Figure 2.18: Photograph of corebox 160 showing the gneissic foliation in GN and the massive nature of GR in the upper granite megablock. Abbr.: GN = gneissic megablock granite; GR = massive megablock granite.

The foliation in the biotite schist xenoliths in the upper granite megablock is defined by fine- to medium-grained biotite (Figure 2.19a) and is oriented 48 ± 9° (measured from the core axis;

Table 2.1). This is more steeply dipping than that seen in the gneissic granite variety of the megablock section. The upper amphibolite megablock includes a foliation, oriented at 49 ± 10 (measured from the core axis; Table 2.1; Figure 2.19b) as well as a lineation oriented obliquely to the amphibolite foliation (Figure 2.19c) on dip-slip slickenside fractures (see Section 2.4.2) based on the present orientation of the core. Although the amphibolite is strongly foliated in most of the amphibolite megablock, samples RG03 (1387.51 m depth) and RG06 (1387.24 m depth) are enriched in plagioclase and contain a coarse-grained, phaneritic texture that may have been inherited from the igneous protolith (Figure 2.19d; see Section 2.3.2). These observations correspond with those made for the amphibolite megablock between 1386.93 m and 1387.54 m depth by Horton et al. (2009a), who interpreted the relict igneous texture to be either metagabbroic or metadioritic in nature.

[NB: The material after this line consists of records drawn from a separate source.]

(** [main], from the parsed arguments on: without the executable it exits
    with status 2 and touches nothing.  Every failure of the parse makes
    it return 1 with the message on the error stream and the world as it
    was; whenever it returns 1 the world is as it was; it returns 0 only
    when [extract] returned; and no [ExtractionError] leaves it. *)
Theorem main_exit_status :
  forall {Path : Type} `{Countable Path}
         (joinpath : Path -> pystr -> Path) (with_parents : Path -> gset Path)
         (os_sep : pystr)
         (run_prettier_with :
            pystr -> Path -> world Path -> result unit * world Path)
         (args : arguments Path) (w : world Path),
    let run := main joinpath with_parents os_sep run_prettier_with args w in
    let extraction :=
      extract joinpath with_parents os_sep
        (run_prettier_with (arg_prettier_bin args))
        (arg_binary args) (arg_output args) (arg_prettier args) w in
    (files w !! arg_binary args = None -> run = (Exits 2, w, [ParserError])) /\
    (forall buf e,
        files w !! arg_binary args = Some buf -> parse_error buf e ->
        exists msg,
          e = ExtractionError msg /\
          run = (Returns 1, w, [ErrorLine (String.append "error: " msg)])) /\
    (forall w' lines, run = (Returns 1, w', lines) -> w' = w) /\
    (forall w' lines, run = (Returns 0, w', lines) ->
                      extraction = (Ok tt, w') /\ lines = []) /\
    (forall msg w' lines, run <> (Propagates (ExtractionError msg), w', lines)).
Proof.
  intros Path Heq Hcount joinpath with_parents os_sep run_prettier_with args w
         run extraction.
  unfold run, main. fold extraction.
  split; [intros ->; reflexivity |]. split; [| split; [| split]].
  - intros buf e Hread Hparse. rewrite Hread.
    destruct (parse_error_is_extraction_error buf e Hparse) as [msg ->].
    exists msg. split; [reflexivity |].
    assert (Hex : extraction = (Raise (ExtractionError msg), w)).
    { unfold extraction, extract, read_bytes. rewrite Hread.
      destruct Hparse as [-> | (graph & modules_raw & -> & Hend)]; [reflexivity |].
      rewrite (collect_bundles_raise _ _ _ Hend). reflexivity. }
    rewrite Hex. reflexivity.
  - intros w' lines. destruct (files w !! arg_binary args); [| discriminate].
    destruct extraction as [[u | e] w1] eqn:Hex; [discriminate |].
    destruct e; try discriminate. intros [= <- _].
    exact (extract_raise_keeps_world _ _ _ _ _ _ _ _ _ _ Hex).
  - intros w' lines. destruct (files w !! arg_binary args); [| discriminate].
    destruct extraction as [[u | e] w1] eqn:Hex.
    + intros [= <- <-]. destruct u. split; reflexivity.
    + destruct e; discriminate.
  - intros msg w' lines. destruct (files w !! arg_binary args); [| discriminate].
    destruct extraction as [[u | e] w1]; [discriminate |].
    destruct e; discriminate.
Qed.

Figure 2.19: Hand specimen photographs of (a) sample RG172 showing the biotite-defined foliation in the biotite schist xenoliths in the upper granite megablock, (b) sample RG02 showing the foliation in the upper amphibolite megablock that is locally cut by Cal and Qz veins, (c) sample RG176 showing the mineral lineation relative to the orientation of the core in the upper amphibolite megablock, and (d) sample RG06 showing the coarse-grained, phaneritic texture preserved in parts of the upper amphibolite megablock. Abbr.: Cal = calcite; Qz = quartz.